Gene and protein expression patterns of HDMSCs and ASMSCs after LPS stimulation. (a) High-throughput qRT-PCR was performed to determine the gene expression of important molecules related to the LPS-induced autophagy process in ASMSCs (n=30) and HDMSCs (n=30). H1-H3 and A1-A3 represent three samples randomly selected from the 30 healthy donors and the 30 AS patients, respectively. The heat maps show the ΔΔCT values. Each column represents one sample, and each row represents one gene. The results indicated that ASMSCs (A) had lower expression of ATG5, ATG7, ATG12 and ATG16L1 than HDMSCs (H) after LPS stimulation but higher expression of TRAF4 both before and after LPS stimulation. (b, c) Standard qRT-PCR was performed to confirm the results of high-throughput qRT-PCR. The standard qRT-PCR results were consistent with those of high-throughput qRT-PCR (n=30). (d) The protein level of TRAF4 was evaluated in ASMSCs (n=30) and HDMSCs (n=30) before and after LPS stimulation.
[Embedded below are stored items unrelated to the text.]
(* ===== verification/Entity.v ===== *)
(** * pkg/registry/entity.go: services, nodes and their tags

    A [*Service] is an option (a nil receiver is allowed by [GetTags]); the
    slice [Nodes] tells nil from empty and its elements may be nil, because
    [GetTags] and [GetId] index a slice that is only known not to be nil.
    Indexing out of range and following a nil pointer panic.

    The last part is the loop both registries share: nodes are collected in a
    map from a key to a service, and the map's services are returned in the
    order of Go's map iteration, which is left open ([MapRange]). *)

From S2P Require Import Prelude GoStd.
From Stdlib Require Import ZArith Lia.
From stdpp Require Import gmap strings list.
Open Scope Z_scope.

Definition DefaultPrefixService : string := "airman".
Definition DefaultTagService : string := "service".

Record Node := mkNode {
  n_Id : string;
  n_Host : string;
  n_Port : Z;
  n_Tags : list string;
}.

(** [TTL] is a [time.Duration]: an [int64] of nanoseconds. *)
Record Service := mkService {
  s_Name : string;
  s_Version : string;
  s_Check : string;
  s_TTL : Z;
  s_Tags : list string;
  s_Nodes : option (list (option Node));
}.

#[export] Instance Node_eq_dec : EqDecision Node.
Proof. solve_decision. Defined.
#[export] Instance Service_eq_dec : EqDecision Service.
Proof. solve_decision. Defined.

(** [fmt.Sprintf("/%s/%s%s/%s/%d", ...)]. *)
Definition service_id (name version host : string) (port : Z) : string :=
  "/" +:+ DefaultPrefixService +:+ "/" +:+ name +:+ version +:+ "/" +:+ host +:+ "/" +:+ Itoa port.

Definition NewService (name version address : string) (port : Z) : Service :=
  let hostIP := if bool_decide (address = "") then "127.0.0.1" else address in
  let hostPort := if port =? 0 then 8500 else port in
  let node := mkNode (service_id name version hostIP hostPort) hostIP hostPort [] in
  mkService name version "" 0 [] (Some [Some node]).

(** [s.Nodes[0]], dereferenced: a panic on an empty slice or a nil element. *)
Definition first_node (s : Service) : run Node :=
  match s_Nodes s with
  | Some (Some n :: _) => Ret n
  | _ => Panic
  end.

Definition GetTags (s : option Service) : run (list string) :=
  match s with
  | None => Ret []
  | Some s =>
      let tags := ["a-" +:+ DefaultTagService] in
      let tags := if bool_decide (s_Version s = "") then tags
                  else tags ++ ["v-" +:+ s_Version s] in
      if bool_decide (s_Nodes s = None) then Ret tags
      else
        let! n := first_node s in
        Ret (if bool_decide (n_Host n = "") then tags else tags ++ ["h-" +:+ n_Host n])
  end.

Arguments GetTags : simpl never.

Definition GetId (s : Service) : run string :=
  if bool_decide (s_Nodes s = None) then Ret ""
  else
    let! n := first_node s in
    Ret (if bool_decide (n_Id n = "") then "" else n_Id n).

(** [string([]byte(s)[2:])], a panic on fewer than two bytes. *)
Definition from2 (s : string) : run string :=
  if (length (go_bytes s) <? 2)%nat then Panic else Ret (go_string (drop 2 (go_bytes s))).

Fixpoint tagsVersion (tags : list string) : run string :=
  match tags with
  | [] => Ret ""
  | tag :: tags => if HasPrefix tag "v-" then from2 tag else tagsVersion tags
  end.

Fixpoint tagsHost (tags : list string) : run string :=
  match tags with
  | [] => Ret ""
  | tag :: tags => if HasPrefix tag "h-" then from2 tag else tagsHost tags
  end.

Fixpoint tagsCheck (tags : list string) (input : string) : run string :=
  match tags with
  | [] => Ret ""
  | tag :: tags => if bool_decide (tag = input) then from2 tag else tagsCheck tags input
  end.

(** [len(s.Nodes)]. *)
Definition len_nodes (s : Service) : nat := length (default [] (s_Nodes s)).

(** ** Collecting nodes by key

    [svc, ok := serviceMap[key]], the new service where there is none, and
    [svc.Nodes = append(svc.Nodes, node)].  The map holds the only pointer to
    each service, so the store is the map itself. *)
Definition with_nodes (svc : Service) (nodes : list (option Node)) : Service :=
  mkService (s_Name svc) (s_Version svc) (s_Check svc) (s_TTL svc) (s_Tags svc) (Some nodes).

Definition append_node (svc : Service) (node : Node) : Service :=
  with_nodes svc (default [] (s_Nodes svc) ++ [Some node]).

Definition add_node (key : string) (svc : Service) (node : Node)
    (serviceMap : gmap string Service) : gmap string Service :=
  <[key := append_node (default svc (serviceMap !! key)) node]> serviceMap.

(** The order in which [range] visits a map is not specified. *)
Class MapRange := range : gmap string Service -> list (string * Service).
Class MapRangeLaws `{MapRange} := range_perm m : range m ≡ₚ map_to_list m.

Definition services_of `{MapRange} (serviceMap : gmap string Service) : list Service :=
  snd <$> range serviceMap.

(** ** The tags a service announces *)

Lemma from2_app a b s : length (go_bytes a) = 2%nat -> s = a +:+ b -> from2 s = Ret b.
Proof.
  intros Ha ->. unfold from2. rewrite go_bytes_app, length_app, Ha.
  replace (2 + length (go_bytes b) <? 2)%nat with false by (symmetry; apply Nat.ltb_ge; lia).
  rewrite <-Ha, drop_app_length. by rewrite go_string_bytes.
Qed.

Lemma HasPrefix_spec s p : HasPrefix s p = true <-> exists r, s = p +:+ r.
Proof.
  unfold HasPrefix. rewrite bytes_HasPrefix_spec. split.
  - intros [r H]. exists (go_string r). apply go_bytes_inj.
    by rewrite go_bytes_app, go_bytes_string.
  - intros [r ->]. exists (go_bytes r). apply go_bytes_app.
Qed.

(** A tag with the prefix is long enough: these loops do not panic. *)
Lemma tagsVersion_total tags : exists v, tagsVersion tags = Ret v.
Proof.
  induction tags as [|t tags IH]; cbn [tagsVersion]; [by eexists|].
  destruct (HasPrefix t "v-") eqn:E; [|done].
  apply HasPrefix_spec in E as [r E]. exists r. by apply (from2_app "v-").
Qed.

Lemma tagsHost_total tags : exists h, tagsHost tags = Ret h.
Proof.
  induction tags as [|t tags IH]; cbn [tagsHost]; [by eexists|].
  destruct (HasPrefix t "h-") eqn:E; [|done].
  apply HasPrefix_spec in E as [r E]. exists r. by apply (from2_app "h-").
Qed.

(** [tagsCheck] panics exactly if the tag asked for is there and has fewer
    than two bytes. *)
Lemma tagsCheck_panics tags input :
  tagsCheck tags input = Panic <-> input ∈ tags /\ (length (go_bytes input) < 2)%nat.
Proof.
  induction tags as [|t tags IH]; cbn [tagsCheck].
  - rewrite elem_of_nil. naive_solver.
  - rewrite elem_of_cons. case_bool_decide as Ht; [|rewrite IH; naive_solver].
    subst t. unfold from2. case_match eqn:E; bool_prop; naive_solver lia.
Qed.

(** The tags of a service with a first node. *)
Definition announced (version host : string) : list string :=
  "a-service" :: (if bool_decide (version = "") then [] else ["v-" +:+ version])
  ++ (if bool_decide (host = "") then [] else ["h-" +:+ host]).

Lemma GetTags_node s n ns :
  s_Nodes s = Some (Some n :: ns) ->
  GetTags (Some s) = Ret (announced (s_Version s) (n_Host n)).
Proof.
  intros Hs. unfold GetTags, first_node. rewrite Hs.
  rewrite (bool_decide_eq_false_2 (Some (Some n :: ns) = None)) by done.
  unfold announced. case_bool_decide; case_bool_decide; cbn; by rewrite ?app_nil_r.
Qed.

(** ** Groups *)

(** What a loop has collected: one service per key, made by the first entry
    of the key, with the nodes of all its entries in order. *)
Definition group (key : string) (entries : list (string * Service * Node)) : option Service :=
  match filter (fun e => e.1.1 = key) entries with
  | [] => None
  | e :: es => Some (foldl append_node e.1.2 (e.2 :: (snd <$> es)))
  end.

Lemma group_snoc key entries k svc n :
  group key (entries ++ [(k, svc, n)]) =
  if bool_decide (k = key) then Some (append_node (default svc (group key entries)) n)
  else group key entries.
Proof.
  unfold group. rewrite filter_app, filter_cons, filter_nil. cbn [fst snd].
  case_decide as Hk; case_bool_decide; try done; [|by rewrite app_nil_r].
  destruct (filter _ entries) as [|e es]; [done|]. cbn [app].
  rewrite fmap_app. cbn [fmap list_fmap default snd foldl]. by rewrite foldl_app.
Qed.

Lemma add_node_groups entries m k svc n :
  (forall key, m !! key = group key entries) ->
  forall key, add_node k svc n m !! key = group key (entries ++ [(k, svc, n)]).
Proof.
  intros Hm key. rewrite group_snoc, <-Hm. unfold add_node.
  case_bool_decide; [subst; by rewrite lookup_insert_eq, Hm|by rewrite lookup_insert_ne].
Qed.

(** The nodes of a group are the nodes of its entries. *)
Lemma foldl_append_nodes svc ns :
  default [] (s_Nodes (foldl append_node svc ns)) = default [] (s_Nodes svc) ++ (Some <$> ns).
Proof.
  revert svc. induction ns as [|n ns IH]; intros svc; cbn [foldl fmap list_fmap].
  - symmetry. apply app_nil_r.
  - rewrite IH. simpl. by rewrite <-app_assoc.
Qed.

(** The services returned are exactly those of the map. *)
Lemma services_of_elem `{MapRangeLaws} m svc :
  svc ∈ services_of m <-> exists key, m !! key = Some svc.
Proof.
  unfold services_of. rewrite range_perm, list_elem_of_fmap. split.
  - intros ([k s] & -> & Hk%elem_of_map_to_list). by exists k.
  - intros [k Hk]. exists (k, svc). split; [done|by apply elem_of_map_to_list].
Qed.

Lemma services_of_length `{MapRangeLaws} m : length (services_of m) = size m.
Proof. unfold services_of. by rewrite length_fmap, range_perm, length_map_to_list. Qed.

(** ** The loop over all entries *)

Definition collect (entries : list (string * Service * Node)) : gmap string Service :=
  foldl (fun m e => add_node e.1.1 e.1.2 e.2 m) ∅ entries.

Lemma collect_snoc entries e :
  collect (entries ++ [e]) = add_node e.1.1 e.1.2 e.2 (collect entries).
Proof. unfold collect. by rewrite foldl_app. Qed.

Lemma lookup_collect entries key : collect entries !! key = group key entries.
Proof.
  revert key. induction entries as [|[[k svc] n] entries IH] using rev_ind; intros key; [done|].
  rewrite collect_snoc. by apply add_node_groups.
Qed.

(** The services returned, by key: one for each key that occurs, and no two
    for a key. *)
Lemma collect_services `{MapRangeLaws} entries :
  exists keys,
    NoDup keys /\
    (forall key, key ∈ keys <-> exists e, e ∈ entries /\ e.1.1 = key) /\
    Forall2 (fun key svc => group key entries = Some svc) keys (services_of (collect entries)).
Proof.
  set (m := collect entries). exists (fst <$> range m). split_and!.
  - rewrite range_perm. apply NoDup_fst_map_to_list.
  - intros key. rewrite range_perm. transitivity (is_Some (m !! key)).
    { rewrite list_elem_of_fmap. split.
      - intros ([k s] & -> & Hk%elem_of_map_to_list). by exists s.
      - intros [s Hs]. exists (key, s). by rewrite elem_of_map_to_list. }
    unfold m. rewrite lookup_collect. unfold group.
    destruct (filter _ entries) as [|e es] eqn:E.
    + split; [by intros [? ?]|]. intros (e & He & Hk).
      assert (Hin : e ∈ filter (fun e => e.1.1 = key) entries) by by apply list_elem_of_filter.
      rewrite E in Hin. by apply elem_of_nil in Hin.
    + split; [|eauto]. intros _. exists e. apply and_comm.
      apply (list_elem_of_filter (fun e => e.1.1 = key)). rewrite E. left.
  - unfold services_of. apply Forall2_fmap, Forall_Forall2_diag, Forall_forall.
    intros [k s]. rewrite range_perm, elem_of_map_to_list. unfold m. by rewrite lookup_collect.
Qed.

(** A group of fresh services: the first one of the key, with all its nodes. *)
Lemma foldl_append_node svc ns :
  ns <> [] ->
  foldl append_node svc ns = with_nodes svc (default [] (s_Nodes svc) ++ (Some <$> ns)).
Proof.
  induction ns as [|n ns IH] using rev_ind; [done|]. intros _. rewrite foldl_app. cbn [foldl].
  destruct (decide (ns = [])) as [->|Hns]; [done|]. rewrite IH by done.
  unfold append_node, with_nodes. simpl. by rewrite fmap_app, <-app_assoc.
Qed.

(** Entries computed from the elements of a list, with services that have no
    nodes yet. *)
Lemma group_fmap {A} (f : A -> string * Service * Node) key (l : list A) :
  (forall a, s_Nodes (f a).1.2 = None) ->
  group key (f <$> l) =
  match filter (fun a => (f a).1.1 = key) l with
  | [] => None
  | a :: l' => Some (with_nodes (f a).1.2 ((fun a => Some (f a).2) <$> a :: l'))
  end.
Proof.
  intros Hf. unfold group.
  assert (E : filter (fun e => e.1.1 = key) (f <$> l) = f <$> filter (fun a => (f a).1.1 = key) l).
  { induction l as [|a l IH]; [done|]. rewrite fmap_cons, !filter_cons, IH.
    by case_decide. }
  rewrite E. destruct (filter _ l) as [|a l']; [done|].
  cbn [fmap list_fmap]. f_equal. rewrite foldl_append_node, Hf by done. simpl.
  by rewrite <-!list_fmap_compose.
Qed.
The TRAF4 protein expression levels were consistent with the TRAF4 mRNA expression levels: TRAF4 protein expression was much higher in ASMSCs than in HDMSCs both before and after the LPS stimulation. The figures in d are typical examples of MSCs from one healthy donor and one AS subject. The values in b–d are presented as the means±s.d.; *P<0.05. The high-throughput and standard qRT-PCR data were first normalized to GAPDH expression and then normalized to the values of H₁ before LPS stimulation, and the relative expression levels of each gene were analyzed using the 2^−ΔΔCt method. AS, ankylosing spondylitis; ASMSCs, ankylosing spondylitis mesenchymal stem cells; HDMSCs, healthy donors mesenchymal stem cells; LPS, lipopolysaccharide; MSCs, mesenchymal stem cells; qRT-PCR, quantitative real-time PCR.